When I first got my dogs - they were eating Purina One for the most part with no issues. I did some research and felt we should get a better quality food.

Then switched to Nature's Variety since they started using it at doggie day care. Dogs seemed to get sick of eating after awhile and it was also kinda pricey.

Tried Innova for a few months but then swithced over to Merrick for the last few months. The dogs love the Merrick.

However, my one dog for the first time seems to be having anal gland problems since eating this food - the poops are too loose and she scooted for the very first time (she's almost six). So I'm planning on slowing making another switch to something with more fiber. 

But I'm having a hard time deciding what to switch them too. The vet recommended a well established brand like science diet or eukanuba after I got her checked out and the glands expressed.
Now my mind is all confused with reading reviews etc online.

Part of me wants to just switch back to Purina One - since they were doing great on that and it's easy to find, etc. Then part of me wants to get something better. 

Would like a recommendation for a food that's high fiber, good quality, easy to find, and won't break the bank. Help!

Thanks!
Karen


----------



## DaneMama (Jun 27, 2008)

Welcome!

Unfortunately high fiber foods are going to be the lower quality ones because they are FULL of corn or rice. If you are making the switch exclusively for anal glands I would jeopardize a loss of nuttition just for that, you will get all the negative effects of poor nutrition instead which to me is a bigger deal. Some dogs just needs their anal glands expressed regularly for some reason. It might be because she is getting older and not the food.


----------



## RCTRIPLEFRESH5 (Feb 11, 2010)

i will get some slack for posting this, but if your dogs arent doing well on the better foods, and did fine on purina 1, i sduggest going for what works best for your dogs. if you feel uncomfortable feeding that, then there's a lot of people wh oadvocate raw here.

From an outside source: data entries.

(* ===== verification/Gateway.v ===== *)
(** * The gateway's handling of a client (src/gateway/server.rs, src/core/config.rs)

    What one accepted connection makes the gateway do: in relay mode an open
    SOCKS5 request, in client mode the choice of relays and the padded session,
    the onion circuit or the chain of proxies that carries the request. A
    handler returns the client's socket, the relay pool and the list of what it
    did; the network, the clock and the random draws are a record of answers. *)
From S2P Require Import Prelude Text Net Identity Handshake Circuit Storage Consensus Transport ExitPolicy Guard Link Session Node Pool Telescope Socks Tracker Bridge Directory.

(** ** Configuration *)
Record GuardConfig := mkGuardConfig {
  gc_bridge_transports : list BridgeTransport;
  gc_private_bridges : bool;
  gc_unlisted_bridge : bool;
  gc_strict_killswitch : bool;
  gc_disable_ipv6 : bool;
  gc_enable_jitter : bool;
  gc_enable_chaos : bool;
  gc_enable_rmt_morphing : bool;
  gc_enable_chaffing : bool;
  gc_min_chain_length : nat;
  gc_max_chain_length : nat;
  gc_relay_mode : bool;
  gc_allow_open_socks5 : bool;
  gc_allow_private_exit : bool;
  gc_is_exit : bool;
  gc_tracker_url : option bytes;
  gc_tracker_identity_pin : option bytes;
  gc_padded_sessions : bool;
  gc_link_cover_profile : CoverProfile;
  gc_privacy_profile : bytes;
  gc_enable_onion_routing : bool;
  gc_enforce_subnet_diversity : bool;
  gc_directory_authorities : list bytes;
  gc_authority_endpoints : list AuthorityEndpoint;
  gc_listen_addr : bytes;
  gc_relay_advertise_address : option SocketAddr;
}.

Definition advertised_relay_address (self : GuardConfig) (bound : SocketAddr) : result string SocketAddr :=
  match gc_relay_advertise_address self with
  | None => Ok bound
  | Some address =>
      if negb (gc_relay_mode self) || gc_unlisted_bridge self || (sa_port address =? 0)
         || is_unspecified (sa_ip address) || is_loopback (sa_ip address) || is_multicast (sa_ip address)
      then Err "Advertised address requires a listed relay and a reachable non-loopback endpoint"%string
      else Ok address
  end.

(** ** Acts *)
Inductive Dial := ToNode (host : bytes) (port : Z) | ToText (address : bytes) | ToProxy (address : SocketAddr) | ToExit (ip : IpAddr).

Inductive Act := Dialled (d : Dial) | UsedSession (key : bytes) | Forwarded | Tripped (reason : string) | ServedRelay.

Record Handled := mkHandled { ha_client : Conn; ha_pool : ProxyPool; ha_acts : list Act }.

(** Where a padded session comes from: another request's, a new one, none. *)
Inductive Lease := Existing | Starts | NoLease.

Record GatewayEnv := mkGatewayEnv {
  ge_now_secs : Z;
  ge_now : Z;
  ge_outcome : WriteOutcome;                       (* of the guard file *)
  ge_connect : bytes -> Z -> option Conn;          (* a host and a port *)
  ge_connect_text : bytes -> option Conn;          (* an address in text *)
  ge_network : SocketAddr -> result Fault Conn;
  ge_server : Conn -> TlsServer;                   (* who answers on a socket *)
  ge_challenge : bytes;
  ge_phase : Z;
  ge_abandoned : bool;                             (* the time ran out during the link handshake *)
  ge_cells : TlsStream -> Conn;                    (* the covered stream of a link *)
  ge_circuit_id : Z;
  ge_draws : nat -> HopDraw;
  ge_rng : bytes;
  ge_lease : bytes -> Lease;
  ge_open : bytes -> Z -> bool;                    (* a stream of the session is accepted *)
  ge_dns : option (option (list IpAddr));
  ge_exit : IpAddr -> Attempt;
  ge_os_denied : bool;                             (* the kind of an error of the system *)
}.

Definition respond (rep : Z) (client : Conn) : Conn := (send_socks5_reply rep client).1.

but if you want to feed kibble then id say try orijen. they use high quality ingridients, and i think that makes the difference! for a change of pace try the fish formula, your dog may not be responsidng to typical meats, and it could be giving your dog the runs.


----------



## CorgiPaws (Mar 31, 2009)

kazzie21 said:


> Hi All,
> 
> I'm looking for a good quality, high-fiber food. Also preferably not too expensive.


Like dane mama already said, the high fiber foods will be lover quality because the fiber heavy ingredients are generally things very species inappropriate like grains, and corn, which are undigestable and useless for the dogs. 




kazzie21 said:


> However, my one dog for the first time seems to be having anal gland problems since eating this food - the poops are too loose and she scooted for the very first time (she's almost six). So I'm planning on slowing making another switch to something with more fiber.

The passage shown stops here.